Good think we have a state ethics watch-dog to make sure no government officials get any kickbacks on this money-making scheme. (Sarcasm)
 
April 10, 2013
Votes: +2

Chet said:

To WhatTheHeck
I would agree with you, WhatTheHeck, if all the state's bills were being paid, and if our property taxes weren't so high. To be clear, what I'm saying is that if this money -- or some of it -- went to pay for the things our property tax dollars pay for, there wouldn't be much of a surplus or legacy fund, at all. Counties end up paying a lot of money to try to recover from the damage done to the infrastructure by all this oil development, and nobody in Bismarck seems to care. They just keep socking more and more money away "for a rainy day." Well, the guys out in Williams County are looking at a torrential downpour, while the Republicans in the Red River Valley cover their eyes and ears and yell, "La la la la la la la la la la la. I can't hear you."

The problem isn't that the state has too much money and needs to start cutting free money checks to the citizens. The problem is that the state needs to figure out what its infrastructure needs are and pay for them.

If the state just started free money cutting checks to everybody, then they could say, "We can't pay to have the roads in Williams County fixed!
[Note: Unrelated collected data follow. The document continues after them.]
(* ===== verification/Prelude.v ===== *)
(** * mcbeproxy: a verification library

    This library models the core of mcbeproxy, a proxy for Minecraft Bedrock
    servers written in Go, and proves it correct.  The program accepts UDP clients,
    speaks enough of RakNet and of the Bedrock protocol to answer pings, detect
    versions, refuse and redirect players, keeps a session per client, checks
    access lists, and reaches the servers directly or through a pool of proxy
    nodes ("outbounds") that it measures, balances and fails over.

    ** The parts and their files

    - [Prelude] (this file): results of Go functions ([outcome]: a value, an error or
      a panic), fixed-width integers, lengths, indexing and slicing, tactics, hint
      databases.  [GoBytes]: bytes and byte order.  [GoString]: the string functions
      the code calls on UTF-8 bytes, [time.Time] and durations.  The Unicode tables
      for strings that are not ASCII are the class [Unicode].
    - [Wire]: internal/protocol/protocol.go.  Frames, variable-length integers,
      version detection, disconnect, play-status and transfer packets.
    - [RakNet]: internal/protocol/raknet.go.  Handshake, fragments, assembler.
    - [Session], [SessionManager]: internal/session/session.go and manager.go.
      Sessions live in a heap and are shared through pointers, as in the code.
    - [Outbound]: internal/config/proxy_outbound.go.  A node and its runtime; clones
      share the runtime, so runtimes live in a heap.
    - [LoadBalancer]: internal/proxy/load_balancer.go.
    - [Config]: internal/config/config.go.  [ServerConfig] (fields [sc_]),
      [ConfigManager], [GlobalConfig] (fields [gc_]).
    - [Latency]: internal/proxy/outbound_latency_history.go and the copy of it for
      servers in outbound_manager.go.
    - [OutboundManager]: internal/proxy/outbound_manager.go, the table of nodes, the
      cascade of a deletion, latency tables, pins, statistics.  The servers are seen
      through the class [ServerConfigUpdater], the Go interface of that name with
      the laws the cascade needs; [ConfigManager] is an instance.
    - [Dial]: the rest of outbound_manager.go.  Sing-box outbounds are created on first
      use, cached, recreated and closed; calls are threads made of lock sections
      ([thread_step]) and [dial_step] interleaves them with every other operation.
      Dialling with retry, tracked connections, health checks, idle cleanup, Reload,
      Stop.
    - [Selection]: the selection functions of outbound_manager.go, the failover loop
      of proxy_dialer.go and the switching rule of proxy.go.
    - [AutoPing]: the scheduler of latency measurements in proxy.go: which servers and
      proxy ports are due, full scans, rotating candidates, slots, the automatic switch
      of pinned nodes, the refresh after a change of topology.
    - [ProxyPort]: internal/config/proxy_port.go and its manager.  [Socks]: the handlers
      of internal/proxy/proxy_ports.go (allow list, SOCKS4, SOCKS5, HTTP, mixed) over
      the bytes they read and write, and the SOCKS5 client of socks_http_dialer.go.
    - [NodeFile]: internal/config/proxy_outbound_manager.go, the table behind the node
      file.  [SubConfig]: internal/config/proxy_subscription.go and its manager.
      [SubLinks]: the parsers of internal/subscription/service.go.  [Subscription]: the
      rest of that file and scheduler.go: an update fetches, parses, merges by source
      key and replaces the nodes in the node file and then in the outbound manager; both
      tables share the runtimes of the nodes.
    - [Base64], [NetIP], [NetURL]: what the code uses of encoding/base64, net, net/netip,
      net/url and strconv.
    - [Acl]: internal/acl/acl_manager.go, the records of internal/db/acl_models.go, and
      the access checks of mitm_proxy.go and passthrough_proxy.go.
    - [RawPackets]: the packets of internal/proxy/raw_udp_proxy.go.  The frame reader
      with its split buffers, the reading of logins, the counters the proxy observes, the
      frames it injects, the packets of a kick, acknowledgements, pings and pongs.
      [RawUDP]: the clients of that file.  One step ([proxy_step]) per datagram of a client,
      answer of the server, failing read, kick, delayed cleanup and tick.  A client is
      a cell of a heap, since the goroutine of its answers keeps the pointer; what the
      proxy writes, counts and closes is a trace ([effect]).  It calls [RawPackets],
      [SessionManager], [Config] and [Acl].

    [Selection] calls [OutboundManager], [LoadBalancer], [Latency] and [Config];
    [OutboundManager] calls [Outbound], [Config] and [Latency]; [Dial] calls
    [OutboundManager] and [Outbound]; [AutoPing] and [Socks] call [Selection];
    [Subscription] calls [SubLinks], [SubConfig], [NodeFile] and [Dial];
    [SessionManager] calls [Session]; the packet files and [Acl] stand alone.

    ** Conventions

    A function keeps the name it has in Go; a method takes its receiver as an
    argument and returns the new one.  A section under a mutex is one step; where
    the code releases the lock in between, the sections are separate definitions
    (the two halves of [GetOrCreate], the two passes of the cleanup).  The clock is
    an argument, read once per operation.  The iteration order of a Go map is an
    argument: a list of its keys; theorems hold for every order.  Random numbers,
    DNS, file writes, dials and database queries are arguments too.  Integers wrap
    at their width where the code can overflow; a bound in a theorem says that a
    counter or a clock stays below 2^60 or so.  An index or slice out of range is
    [Panic].

    ** What the theorems show

    - Packets: reading back what is written ([varint_roundtrip], [transfer_roundtrip],
      [parseFragment_roundtrip]), frames and versions ([extractInnerPacket_payload],
      [DetectProtocolVersion_login]), reassembly in any order and interleaving
      ([ReassembleFragments_complete], [ReassembleFragments_sound],
      [AddFragment_interleaved]), absence of panics ([detection_safe]) and the one
      reader that panics ([ParseTransferPacket_panics]).
    - Sessions: the life cycle over all reachable states ([session_lifecycle]),
      concurrent creation ([GetOrCreate_concurrent]), removal of a player, traffic,
      and the race of the cleanup.
    - Configuration: invariants of the tables ([ConfigManager_wf],
      [outbound_table_invariant]), exact validation, renaming, and no dangling
      reference after a deletion ([DeleteOutbound_cascade]).
    - Selection: every selected node is allowed ([selection_sound]), one is found when
      there is one ([selection_available]), failover ends ([failover_terminates]),
      pins, least latency, rotation, and the hysteresis on floats.
    - Dialling: no sing-box outbound is leaked, shared by two names or closed twice under
      any interleaving ([singbox_ownership]); a dial counts exactly the connection it
      opens ([DialPacketConn_accounted], [conn_count_exact]); the exact effect of the
      cleanup and of [Reload] ([idle_cleanup_exact], [reload_exact]); failed nodes
      ([failed_node_fails_fast]); and two races the code has
      ([update_races_creation], [update_forgets_connections]).
    - Measurements: a full scan measures every candidate ([full_scan_spec]), at most one
      a day ([daily_full_scan_once]), none in the interval mode
      ([interval_full_scan_never_runs]); when a pin moves ([auto_switch_guarded]).
    - Proxy ports: no dial without the credentials ([proxy_port_auth]), which SOCKS4 does
      not check ([socks4_ignores_credentials]); client and server of SOCKS5 agree
      ([socks5_client_server], [socks5_udp_roundtrip]); the allow list is exact
      ([allow_list_exact]); dials fail over and end ([port_dial_failover]).
    - Subscriptions: contents are read the same in base64 ([ParseSubscriptionContent_base64]),
      links are read back ([trojan_link_roundtrip]), and so is the traffic header
      ([userinfo_roundtrip]); an update is all or nothing in the node file and in the
      manager ([subscription_update_atomic], [ReplaceSubscriptionOutbounds_spec]), has
      one node per source key ([subscription_update_merges]) under names that are free
      ([uniqueOutboundName_fresh]); at most one attempt a day ([daily_update_once]); a
      failed write leaves both out of step for good ([failed_save_sticks]) and edits
      made during an update are lost ([scheduler_lost_update]).
    - Access: the decision is the policy ([CheckAccessFull_policy]) on any tables
      ([CheckAccessFull_rows]), and the proxy that does not fail open
      ([passthrough_fails_closed]).
    - Raw UDP proxy, packets: no bytes of a client or of the server cause a panic, and the
      memory of a client is bounded ([frame_reader_bounded], [server_counters_monotone]);
      split packets are put together in any order ([split_reassembly]) and every datagram
      of an intercepted login is acknowledged ([intercepted_acked]); injected frames and
      pongs are read back ([injected_frame_roundtrip], [pong_roundtrip]); the identity is
      that of the first named token ([login_identity]); the latency changes one field of
      the advertisement ([motd_fields]).
    - Raw UDP proxy, clients, over all reachable states: no connection is leaked or closed
      twice ([connections_accounted]), nothing is forwarded after a kick
      ([kicked_never_forwarded]), and every byte is credited once ([removal_credits_all]).
      A login passes exactly when the policy admits it ([login_gate], [raw_acl_policy]),
      unless it hides behind another packet ([login_behind_packet_forwarded]).  The
      cooldown after a kick ([kick_cooldown]), the tick ([tick_exact]), the limiter of
      pings ([ping_limited]).

    ** Bounds and fuel

    [writeVarInt] has fuel 5: a 32-bit value has at most five groups of seven bits
    ([writeVarInt_terminates]); [readVarInt] stops after five bytes as the code does.
    [dialWithLoadBalancing] has fuel: the number of nodes plus two is enough
    ([failover_terminates]).  [dialWithRetry] has the two attempts of the code as fuel and
    [stop_wait] one more than its hundred looks ([stop_wait_ends]); a call run alone ends
    in five sections ([calls_run_to_end]).  [first_free], the search for a
    node name, has one more than the number of used names ([first_free_ends]).  The HTTP
    handlers of a proxy port have fuel for the requests of one connection, and their
    theorems hold for every amount.  The loops over the frames of a datagram have its
    length plus one as fuel, since a frame has at least three bytes, and a 32-bit
    variable-length integer five groups; [frame_reader_bounded] and
    [server_counters_monotone] show that these are enough.  [atomicMaxUint24] ends in one
    pass on a 24-bit word and never on a larger one ([atomicMaxUint24_stuck]).  Every other
    loop is structural.  The float test of the hysteresis is evaluated for all latencies
    up to one second.

    ** Not modelled

    Socket and HTTP input and output, the SQLite engine, JSON, YAML and file formats,
    zlib, Snappy and the tokens of logins, sing-box, the goroutines that call the modelled
    operations, logging and the web interface.  The joining of concurrent calls by
    singleflight only removes interleavings.  Planned next, in this order: the life cycle
    of the listeners; the framing of the tunnels in singbox_factory.go;
    the table of goroutines; the handlers of the API. *)

From Stdlib Require Export ZArith Lia.
From stdpp Require Export base tactics option list numbers gmap strings sorting.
We don't have any money!" Well, we have money. Pay to fix the damned roads. And pay for Fargo flood protection. Quit waiting for the Federal Government to come in with all ITS money (ha!) to pay for it.

The problem with North Dakota's Republicans is they can't figure out how to get checks written to their rich friends quickly enough. It's up to us to make sure they spend it on the State's needs before spending it all on their rich friends.
 
April 10, 2013
Votes: +2

What the Heck said:

...
I agree Chet in principle. Since they have already proved unable or unwilling to use our money wisely, then returning it to ALL citizens would be a hell of a lot better than letting Wall Street get their grubby hands on it.
 
April 10, 2013
Votes: +0

Dustin Gawrylow said:

Conflicted Investment Talkingpoints
Chet,

What do you think about how both sides have split personalities on the state investment issue:

With Republicans, on one hand they can't decide if the 8% return rate for the state pension funds is "absurd" and "unrealistic" (I argue they are unrealistic, as do those who want to reform the system) - meanwhile, they want to cite those same return projections for a target for all these other funds. (In my opinion, any target over 4% is overly aggressive in today's market climate.)

With Democrats, on the one hand, they defend the 8% target rate as being fine because they don't want the pensions touched - meanwhile, you point out these legitimate investment management issues, which are closer in line with those who want reform than those who want the status quo.

How can anything positive happen if both sides can't figure out what they actually think on it?